| Work to complete |
Your answer should consist of every line in the records that holds "UnixNanos".

| Data records |
Record OrderMatchingEngine {Dec : Type} : Type := mkEngine {
  me_price_increment : Price;   (** [instrument.price_increment()] *)
  me_size_precision : Z;        (** [instrument.size_precision()] *)
  me_book_type : BookType;
  me_config : OrderMatchingEngineConfig;
  me_core : OrderMatchingCore;
  me_cache : Cache Dec;
  me_book : OrderBook;
  me_target_bid : option Price;
  me_target_ask : option Price;
  me_target_last : option Price;
  me_fill_at_market : bool;
  me_last_trade_size : option Quantity;
  me_bid_consumption : Consumption;
  me_ask_consumption : Consumption;
  me_trade_consumption : Z;
  me_queue_ahead : list (ClientOrderId * (Z * Z));
  me_queue_excess : list (ClientOrderId * Z);
  me_queue_pending : list (ClientOrderId * Z);
  me_prev_bid_price_raw : Z;
  me_prev_bid_size_raw : Z;
  me_prev_ask_price_raw : Z;
  me_prev_ask_size_raw : Z;
  me_tob_initialized : bool;
}.
Arguments OrderMatchingEngine : clear implicits.
#[export] Instance engine_eta {Dec} : Eta (OrderMatchingEngine Dec) := fun e =>
  mkEngine Dec (me_price_increment e) (me_size_precision e) (me_book_type e) (me_config e)
    (me_core e) (me_cache e) (me_book e) (me_target_bid e) (me_target_ask e) (me_target_last e)
    (me_fill_at_market e) (me_last_trade_size e) (me_bid_consumption e) (me_ask_consumption e)
    (me_trade_consumption e) (me_queue_ahead e) (me_queue_excess e) (me_queue_pending e)
    (me_prev_bid_price_raw e) (me_prev_bid_size_raw e) (me_prev_ask_price_raw e)
    (me_prev_ask_size_raw e) (me_tob_initialized e).
(** C23: with liquidity consumption on, as long as the book keeps a level at
    [size], the fills taken from it over any history of orders and trades stay
    within [size].  The next order always gets an answer: the fills it is given
    are the volumes taken from the levels it asks for and no more together than
    it has left; and if it stays unfilled the level has given all it had left or
    all that was asked.  The book's ladders satisfy their invariant and volumes
    fit the raw type. *)
Theorem liquidity_bounded s p size self n self1 fills leaves book_prices :
  let side := as_order_side s in
  cfg_liquidity_consumption (me_config self) = true ->
  engine_consumption_ok self -> liquidity_run side p size self n self1 ->
  size_is (me_book self1) side p size -> book_ladders_ok (me_book self1) -> levels_fit (me_book self1) ->
  raw_ok leaves -> Forall (fun f => qty_fits f.2) fills ->
  exists self2 fs,
    apply_liquidity_consumption (E := unit) self1 fills side leaves book_prices = Ok (self2, fs) /\
    let tr := taken_levels self1 fills side leaves book_prices in
    0 <= n /\ 0 <= taken_at p tr /\
    drawn (side_consumption self side) p size + n + taken_at p tr <= size /\
    snd <$> tr = volumes fs /\ 0 <= sum_list (volumes fs) <= q_raw leaves /\
    (sum_list (volumes fs) < q_raw leaves ->
     taken_at p tr = Z.min (size - drawn (side_consumption self1 side) p size)
                       (requested book_prices 0 fills p)).
Proof.
  intros side Hcfg Hok Hrun Hsz Hb Hlf Hl Hf. assert (Hside : side <> NoOrderSide) by (by destruct s).
  destruct (liquidity_run_correct _ _ _ _ _ _ Hside Hcfg Hok Hrun) as (Hn & Hok1 & Hcfg1 & Hle).
  assert (Hret : exists r,
    apply_liquidity_consumption (E := unit) self1 fills side leaves book_prices = Ok r).
  { unfold apply_liquidity_consumption. rewrite Hcfg1. destruct Hl as [Hl _].
    destruct (consume_loop_returns (E := unit) (me_book self1) s book_prices fills 0
      (side_consumption self1 side) (q_raw leaves)) as [[c fs] Hc]; [done..|].
    unfold side in *. destruct s; cbn in Hc |- *; rewrite Hc; by eexists. }
  destruct Hret as [[self2 fs] Hap]. exists self2, fs. split; [done|].
  assert (Hf' : Forall (fun f => raw_ok f.2) fills).
  { eapply Forall_impl; [exact Hf|]. intros f [H _]. pose proof qty_limits. unfold raw_ok, QUANTITY_UNDEF in *. lia. }
  destruct (apply_consumption_correct _ _ _ _ _ _ _ Hcfg1 Hside Hok1 Hl Hf' Hap) as (_ & Hv & Hs & H).
  destruct (H p size Hsz) as (H1 & _ & H2). cbn zeta. split_and!; try done; lia.
Qed.
End Liquidity.
(** A failed write of the cache is logged. *)
Definition store_order {E} (self : OrderMatchingEngine Dec) order : outcome E (OrderMatchingEngine Dec) :=
  match replace_order (me_cache self) order with
  | (_, Panic) => Panic
  | (cache, _) => Ok (self <| me_cache := cache |>)
  end.
Definition maybe_activate_trailing_stop {E} (self : OrderMatchingEngine Dec) order
    (bid ask last : option Price) : outcome E (OrderMatchingEngine Dec * OrderAny Dec * bool) :=
  match order with
  | AnyTrailingStopMarket o =>
      let '(o, active, store) := activate_market o bid ask last in
      self ← (if store : bool then store_order self (AnyTrailingStopMarket o) else Ok self);
      Ok (self, AnyTrailingStopMarket o, active)
  | AnyTrailingStopLimit o =>
      let '(o, active, store) := activate_limit o bid ask last in
      self ← (if store : bool then store_order self (AnyTrailingStopLimit o) else Ok self);
      Ok (self, AnyTrailingStopLimit o, active)
  | _ => Ok (self, order, true)
  end.

(** [generate_order_updated]: the event that is dispatched; its id and time come
    from outside. *)
Definition generate_order_updated (event_id : UUID4) (ts_now : UnixNanos) order (quantity : Quantity)
    (price trigger_price protection_price : option Price) : OrderUpdated :=
  let core := any_core order in
  mkUpdated
    (mkHeader (o_trader_id core) (o_strategy_id core) (o_instrument_id core) (o_client_order_id core)
       event_id ts_now ts_now false)
    (o_venue_order_id core) (o_account_id core) quantity price trigger_price protection_price
    (o_is_quote_quantity core).

Definition update_trailing_stop_order {E} (self : OrderMatchingEngine Dec) order (event_id : UUID4)
    (ts_now : UnixNanos) : outcome E (option OrderUpdated) :=
  '(new_trigger_price, new_price) ←
    unwrap_ok (trailing_stop_calculate (me_price_increment self) (any_trigger_price order)
      (any_activation_price order) order (mc_bid (me_core self)) (mc_ask (me_core self))
      (mc_last (me_core self)));
  match new_trigger_price, new_price with
  | None, None => Ok None
  | _, _ =>
      Ok (Some (generate_order_updated event_id ts_now order (o_quantity (any_core order)) new_price
                  new_trigger_price None))
  end.

(** ** What a market gives *)

(** The variant and the type of the core agree; an order of this type trails. *)
Definition trails order : Prop :=
  match order with
  | AnyTrailingStopMarket o => o_order_type (tm_core o) = TrailingStopMarket
  | AnyTrailingStopLimit o => o_order_type (tl_core o) = TrailingStopLimit
  | _ => False
  end.

Record quotes : Type := mkQuotes { qs_bid : option Price; qs_ask : option Price; qs_last : option Price }.
Lemma run_append_ok r batch r' : run_ok r -> run_append r batch = Ok r' -> run_ok r'.
Proof.
  intros [Hs Hh He]. unfold run_append. destruct (is_sealed (run_manifest r)) eqn:Hse; [done|].
  destruct (check_seqs _ batch) eqn:Hc; [done|]. rewrite check_seqs_None in Hc. intros [= <-].
  split; cbn.
  - intros i a Ha. apply lookup_app_Some in Ha as [Ha|[Hi Ha]]; [by apply Hs|].
    rewrite (Hc _ _ Ha). unfold run_hwm. lia.
  - done.
  - rewrite He. unfold is_sealed in *. cbn. by rewrite Hse.
Qed.
Lemma run_seal_ok r status r' : run_ok r -> run_seal r status = Ok r' -> run_ok r'.
Proof.
  intros [Hs Hh He]. unfold run_seal. destruct (bool_decide (status = Running)) eqn:Hr; [done|].
  apply bool_decide_eq_false in Hr.
  destruct (is_sealed (run_manifest r)) eqn:Hse; [done|]. intros [= <-]. cbn in He.
  unfold sealed_manifest. split; cbn; [done|by destruct (0 <? run_hwm r)|].
  change (run_hwm (mkRunLog _ (run_log r))) with (run_hwm r).
  destruct (0 <? run_hwm r); unfold is_sealed; cbn; destruct status; done.
Qed.

(** ** The in-memory backend keeps the promise *)

(** Indices over keys that are inserted once. *)
Lemma or_insert_get key key' seq m :
  ix_get key' (or_insert key seq m) =
  match ix_get key' m with Some s => Some s | None => if decide (key = key') then Some seq else None end.
Proof.
  unfold or_insert. destruct (decide (key = key')) as [->|Hn].
  - destruct (ix_get key' m) as [s|] eqn:H; [done|]. by rewrite ix_get_insert, decide_True.
  - destruct (ix_get key m); [by destruct (ix_get key' m)|].
    rewrite ix_get_insert, decide_False by done. by destruct (ix_get key' m).
Qed.
Lemma or_insert_nodup key seq m : NoDup (ix_keys m) -> NoDup (ix_keys (or_insert key seq m)).
Proof. intros H. unfold or_insert. destruct (ix_get key m); [done|by apply ix_nodup_insert]. Qed.

Definition index_holds (i : Indices) (log : list AppendEntry) : Prop :=
  forall kind, NoDup (ix_keys (map_for i kind)) /\
    forall key, ix_get key (map_for i kind) = first_seq kind key log.

Lemma map_for_set i kind kind' m :
  map_for (set_map_for i kind m) kind' = if decide (kind = kind') then m else map_for i kind'.
Proof. by destruct kind, kind'. Qed.

Lemma index_keys_get seq keys kind key : forall i,
  ix_get key (map_for (fold_left (index_one seq) keys i) kind) =
  match ix_get key (map_for i kind) with
  | Some s => Some s
  | None => if existsb (fun k => bool_decide (ik_kind k = kind) && bool_decide (ik_key k = key)) keys
            then Some seq else None
  end.
Proof.
  induction keys as [|k keys IH]; intros i; cbn; [by destruct (ix_get _ _)|].
  rewrite IH. unfold index_one. rewrite map_for_set. case_decide as Hk.
  - rewrite Hk, or_insert_get, (bool_decide_true (kind = kind)) by done. cbn [andb].
    destruct (ix_get key (map_for i kind)); [done|].
    case_decide; [by rewrite bool_decide_true|by rewrite bool_decide_false].
  - rewrite bool_decide_false by done. done.
Qed.
Lemma index_keys_nodup seq keys : forall i,
  (forall kind, NoDup (ix_keys (map_for i kind))) ->
  forall kind, NoDup (ix_keys (map_for (fold_left (index_one seq) keys i) kind)).
Proof.
  induction keys as [|k keys IH]; intros i Hi; cbn; [done|]. apply IH. intros kind.
  unfold index_one. rewrite map_for_set. case_decide; [by apply or_insert_nodup|done].
Qed.
Lemma index_holds_snoc i log a :
  index_holds i log ->
  index_holds (fold_left (index_one (en_seq (ap_entry a))) (ap_index_keys a) i) (log ++ [a]).
Proof.
  intros Hi kind. split; [apply index_keys_nodup; intros k; apply Hi|]. intros key.
  rewrite index_keys_get, first_seq_app, (proj2 (Hi kind)). destruct (first_seq kind key log); [done|].
  unfold first_seq, has_key. cbn. by destruct (existsb _ _).
Qed.
Lemma scan_slot_step s n scan cursor findings :
  0 <= n -> slots_inv s n scan cursor findings -> slot_at s (n + 1) <> Unreadable ->
  exists scan' cursor' findings',
    scan_slot s (scan, cursor, findings) (n + 1) = Ok (scan', cursor', findings') /\
    slots_inv s (n + 1) scan' cursor' findings'.
Proof.
  intros Hn Hi Hr. pose proof (corrupt_step s n scan cursor findings) as Hc.
  pose proof (clean_step s n scan cursor findings) as Hcl. pose proof (missing_step s n scan cursor findings) as Hm.
  unfold slot_finding in Hc. unfold slot_at in *. unfold scan_slot.
  destruct (scan_seq s (n + 1)) as [[e|]|err|]; cbn zeta in *.
  - destruct (en_seq e =? n + 1); cbn [negb] in *; do 3 eexists; (split; [done|]); [by apply Hcl|by apply Hc].
  - do 3 eexists; (split; [done|]). by apply Hm.
  - destruct err; try done; do 3 eexists; (split; [done|]); [by apply Hc|by apply Hm].
  - done.
Qed.

Lemma slots_inv_0 s : slots_inv s 0 entry_scan_new None [].
Proof.
  split; cbn; try done.
  - intros q. split; [set_solver|]. intros [? _]. lia.
  - intros q. split; [set_solver|]. intros [? _]. lia.
  - by left.
  - intros g. split; [by intros ?%elem_of_nil|]. intros [([? _] & ? & _) ?]. lia.
  - intros f _. split; [by intros ?%elem_of_nil|]. intros (q & ? & _). lia.
Qed.

Lemma scan_slots_app s st l1 l2 :
  scan_slots s st (l1 ++ l2) = st ← scan_slots s st l1; scan_slots s st l2.
Proof.
  revert st. induction l1 as [|q l1 IH]; intros st; cbn; [done|]. destruct (scan_slot s st q); cbn; [apply IH|done..].
Qed.

Lemma scan_all s n :
  0 <= n -> (forall q, 1 <= q <= n -> slot_at s q <> Unreadable) ->
  exists scan cursor findings,
    scan_slots s (entry_scan_new, None, []) (seqZ 1 n) = Ok (scan, cursor, findings) /\
    slots_inv s n scan cursor findings.
Proof.
  intros Hn. revert n Hn. apply (natlike_ind (fun n => _ -> _)).
  - intros _. exists entry_scan_new, None, []. split; [done|apply slots_inv_0].
  - intros n Hn IH Hr. destruct IH as (scan & cursor & findings & Hrun & Hi); [intros q Hq; apply Hr; lia|].
    destruct (scan_slot_step s n scan cursor findings Hn Hi) as (scan' & cursor' & findings' & Hs & Hi');
      [apply Hr; lia|].
    exists scan', cursor', findings'. unfold Z.succ. split; [|done].
    rewrite seqZ_snoc, scan_slots_app, Hrun by done. cbn [mbind outcome_bind scan_slots]. by rewrite Hs.
Qed.
Definition on_close b (rx : list WriterMessage) (run_ended : EntryDraft) (now : UnixNanos) : Batcher :=
  let b := drain_pending b rx in
  let b := b <| b_batch := b_batch b ++ [build_append_entry run_ended now (b_next_seq b)] |> in
  let '(b, flush_ok) := flush b in
  if negb flush_ok then exit (b <| b_ack := Some (Err ErrBackend) |>)
  else
    match seal (b_backend b) Ended with
    | (backend, Ok _) => exit (b <| b_backend := backend |> <| b_ack := Some (Ok (b_high_watermark b)) |>)
    | (backend, Err e) =>
        exit ((halt (b <| b_backend := backend |>) (from_backend_error e)) <| b_ack := Some (Err e) |>)
    | (backend, Panic) => exit (b <| b_backend := backend |>)
    end.

Definition on_timeout b : Batcher :=
  let '(b, ok) := flush b in
  if negb ok then exit b else b <| b_deadline := false |>.
Definition on_disconnected b : Batcher := exit (flush b).1.

(** ** The writer *)

(** [EventStoreWriter]: the channel, its sender, and the submits that wait in
    the retry loop.  [w_accepted] records the submits that returned [Ok] and
    [w_ended] the draft [close] was called with. *)
Record Writer : Type := mkWriter {
  w_thread : Batcher;
  w_chan : list WriterMessage;
  w_tx : bool;
  w_halted : bool;
  w_waiting : list Stamped;
  w_accepted : list Stamped;
  w_ended : option EntryDraft;
}.
#[export] Instance writer_eta : Eta Writer := fun w =>
  mkWriter (w_thread w) (w_chan w) (w_tx w) (w_halted w) (w_waiting w) (w_accepted w) (w_ended w).
Implicit Types w : Writer.

(** [spawn], and the thread up to its loop. *)
Definition spawn (backend : St) : outcome EventStoreError Writer :=
  initial_hwm ← high_watermark backend;
  Ok (mkWriter (mkBatcher backend (initial_hwm + 1) [] false true initial_hwm [] None) [] true false [] [] None).

(** A submit up to its retry loop, and one attempt of the loop; [None]: it goes
    on waiting. *)
Definition submit_start w (m : Stamped) : Writer * option SubmitError :=
  if w_halted w then (w, Some SubmitClosed)
  else if negb (w_tx w) then (w, Some SubmitClosed)
  else (w <| w_waiting := w_waiting w ++ [m] |>, None).
Definition submit_attempt (config : WriterConfig) w (i : nat) (m : Stamped) (elapsed : Z)
  : Writer * option (outcome SubmitError unit) :=
  let waiting := delete i (w_waiting w) in
  if wc_halt_threshold config <=? elapsed then
    let reason := BackpressureStall elapsed (wc_halt_threshold config) in
    (w <| w_halted := true |> <| w_thread := halt (w_thread w) reason |> <| w_waiting := waiting |>,
     Some (Err (HaltSignaled elapsed (wc_halt_threshold config))))
  else if negb (b_running (w_thread w)) then (w <| w_waiting := waiting |>, Some (Err SubmitClosed))
  else if Z.of_nat (length (w_chan w)) <? wc_channel_capacity config then
    (w <| w_chan := w_chan w ++ [MsgEntry m] |> <| w_waiting := waiting |>
       <| w_accepted := w_accepted w ++ [m] |>, Some (Ok tt))
  else (w, None).

(** One turn of the thread's loop. *)
Inductive received : Type := RecvMessage | RecvTimeout | RecvDisconnected.
Definition thread_turn (config : WriterConfig) w (r : received) (now : UnixNanos) : Writer :=
  let b := w_thread w in
  match r, w_chan w with
  | RecvMessage, MsgEntry m :: rx => w <| w_chan := rx |> <| w_thread := on_entry config b m |>
  | RecvMessage, MsgClose run_ended :: rx =>
      w <| w_chan := [] |> <| w_thread := on_close b rx run_ended now |>
  | RecvTimeout, _ => w <| w_thread := on_timeout b |>
  | RecvDisconnected, _ => w <| w_thread := on_disconnected b |>
  | RecvMessage, [] => w
  end.

(** The steps of the system.  [close] and [drop] need the writer for themselves,
    so no submit is waiting. *)
Inductive writer_step (config : WriterConfig) : Writer -> Writer -> Prop :=
  | step_submit w m : writer_step config w (submit_start w m).1
  | step_attempt w i m elapsed :
      w_waiting w !! i = Some m -> writer_step config w (submit_attempt config w i m elapsed).1
  | step_receive w now :
      b_running (w_thread w) = true -> w_chan w <> [] ->
      writer_step config w (thread_turn config w RecvMessage now)
  | step_timeout w now :
      b_running (w_thread w) = true -> w_chan w = [] -> b_deadline (w_thread w) = true ->
      writer_step config w (thread_turn config w RecvTimeout now)
  | step_disconnected w now :
      b_running (w_thread w) = true -> w_chan w = [] -> w_tx w = false ->
      writer_step config w (thread_turn config w RecvDisconnected now)
  | step_close w run_ended :
      w_tx w = true -> w_waiting w = [] -> b_running (w_thread w) = true ->
      Z.of_nat (length (w_chan w)) < wc_channel_capacity config ->
      writer_step config w (w <| w_chan := w_chan w ++ [MsgClose run_ended] |> <| w_tx := false |>
                            <| w_ended := Some run_ended |>)
  | step_close_dead w :
      w_tx w = true -> w_waiting w = [] -> b_running (w_thread w) = false ->
      writer_step config w (w <| w_tx := false |>)
  | step_drop w : w_waiting w = [] -> writer_step config w (w <| w_tx := false |>).
Inductive writer_reaches (config : WriterConfig) : Writer -> Writer -> Prop :=
  | reaches_refl w : writer_reaches config w w
  | reaches_step w w' w'' :
      writer_reaches config w w' -> writer_step config w' w'' -> writer_reaches config w w''.

(** What [close] returns once the thread has ended. *)
Definition close_result w : option (outcome EventStoreError Z) :=
  match b_ack (w_thread w) with
  | Some r => Some r
  | None => if b_running (w_thread w) then None else Some (Err ErrBackend)
  end.
End Writer.
Arguments Batcher : clear implicits.
Arguments Writer : clear implicits.

(* ------------------------------------------------------------------ *)
(** * Capturing the bus, and the runs of a kernel *)

(** ** The registry *)

Inductive EncodeError : Type := TypeMismatch | Serialize.
Record EncodedPayload : Type := mkEncoded {
  ep_payload : Bytes;
  ep_index_keys : list IndexKey;
  ep_payload_type : option PayloadType;
}.
Definition encoded_new (payload : Bytes) (index_keys : list IndexKey) : EncodedPayload :=
  mkEncoded payload index_keys None.
Definition encoded_without_indices (payload : Bytes) : EncodedPayload := mkEncoded payload [] None.
Definition with_payload_type (payload_type : PayloadType) (payload : Bytes) (index_keys : list IndexKey)
  : EncodedPayload := mkEncoded payload index_keys (Some payload_type).

Section Registry.
Context {Msg : Type} (type_id : Msg -> string).

(** [TypedEncoder::encode] *)
Definition typed_encode {T} (downcast_ref : Msg -> option T)
    (func : T -> outcome EncodeError EncodedPayload) (message : Msg) : outcome EncodeError EncodedPayload :=
  match downcast_ref message with Some typed => func typed | None => Err TypeMismatch end.

Record Registered : Type := mkRegistered {
  rg_payload_type : PayloadType;
  rg_encoder : Msg -> outcome EncodeError EncodedPayload;
}.
Definition EncoderRegistry : Type := list (string * Registered).
Definition encoder_registry_new : EncoderRegistry := [].
Definition register_encoder (self : EncoderRegistry) (T : string) (payload_type : PayloadType)
    (encoder : Msg -> outcome EncodeError EncodedPayload) : EncoderRegistry :=
  ix_insert T (mkRegistered payload_type encoder) self.
Definition registry_len (self : EncoderRegistry) : nat := length self.
Definition registry_is_empty (self : EncoderRegistry) : bool := bool_decide (length self = 0%nat).
Definition registry_contains (self : EncoderRegistry) (T : string) : bool :=
  bool_decide (is_Some (ix_get T self)).

Definition encode_any (self : EncoderRegistry) (message : Msg)
  : outcome EncodeError (option (PayloadType * EncodedPayload)) :=
  match ix_get (type_id message) self with
  | None => Ok None
  | Some reg =>
      encoded ← rg_encoder reg message;
      Ok (Some (default (rg_payload_type reg) (ep_payload_type encoded), encoded))
  end.

(** ** The adapter *)

Inductive CaptureError : Type := CapEncode (e : EncodeError) | CapSubmit (e : SubmitError) | CapHalted.

Definition with_intent_index (index_keys : list IndexKey) (headers : Headers) : list IndexKey :=
  match hd_intent_id headers with
  | Some intent_id => index_keys ++ [mkIndexKey IntentId intent_id]
  | None => index_keys
  end.
Definition halt_reason_from_submit (err : SubmitError) : HaltReason :=
  match err with
  | HaltSignaled stalled_for threshold => BackpressureStall stalled_for threshold
  | SubmitClosed => BackendError
  end.

(** [BusCaptureAdapter]: whether it is halted, and the calls of its callback. *)
Record Adapter : Type := mkAdapter { ad_halted : bool; ad_halts : list HaltReason }.
Definition adapter_new : Adapter := mkAdapter false [].
Definition fail_stop (self : Adapter) (err : SubmitError) : Adapter :=
  if ad_halted self then self
  else mkAdapter true (ad_halts self ++ [halt_reason_from_submit err]).

(** The draft of a message; [None] when its type is not captured. *)
Definition capture_draft (registry : EncoderRegistry) (topic : Topic) (message : Msg) (headers : Headers)
    (ts_init : UnixNanos) : outcome EncodeError (option EntryDraft) :=
  match encode_any registry message with
  | Ok (Some (payload_type, encoded)) =>
      Ok (Some (mkDraft headers topic payload_type (ep_payload encoded) ts_init
                  (with_intent_index (ep_index_keys encoded) headers)))
  | Ok None => Ok None
  | Err e => Err e
  | Panic => Panic
  end.
(** [submit] is the writer's. *)
Definition capture_any (registry : EncoderRegistry) (submit : EntryDraft -> outcome SubmitError unit)
    (self : Adapter) (topic : Topic) (message : Msg) (headers : Headers) (ts_init : UnixNanos)
  : Adapter * outcome CaptureError bool :=
  if ad_halted self then (self, Err CapHalted)
  else
    match capture_draft registry topic message headers ts_init with
    | Ok None => (self, Ok false)
    | Ok (Some draft) =>
        match submit draft with
        | Ok _ => (self, Ok true)
        | Err e => (fail_stop self e, Err (CapSubmit e))
        | Panic => (self, Panic)
        end
    | Err e => (self, Err (CapEncode e))
    | Panic => (self, Panic)
    end.
End Registry.
Arguments EncoderRegistry : clear implicits.

(** ** A run of the kernel *)

(** [HaltSignal]: only the first reason is kept. *)
Record HaltSignal : Type := mkHaltSignal { hs_halted : bool; hs_reason : option HaltReason }.
Definition halt_signal_new : HaltSignal := mkHaltSignal false None.
Definition halt_callback (self : HaltSignal) (r : HaltReason) : HaltSignal :=
  if hs_halted self then self else mkHaltSignal true (Some r).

| Written answer |
Definition generate_order_updated (event_id : UUID4) (ts_now : UnixNanos) order (quantity : Quantity)
    (ts_now : UnixNanos) : outcome E (option OrderUpdated) :=
Definition on_close b (rx : list WriterMessage) (run_ended : EntryDraft) (now : UnixNanos) : Batcher :=
Definition thread_turn (config : WriterConfig) w (r : received) (now : UnixNanos) : Writer :=
    (ts_init : UnixNanos) : outcome EncodeError (option EntryDraft) :=
    (self : Adapter) (topic : Topic) (message : Msg) (headers : Headers) (ts_init : UnixNanos)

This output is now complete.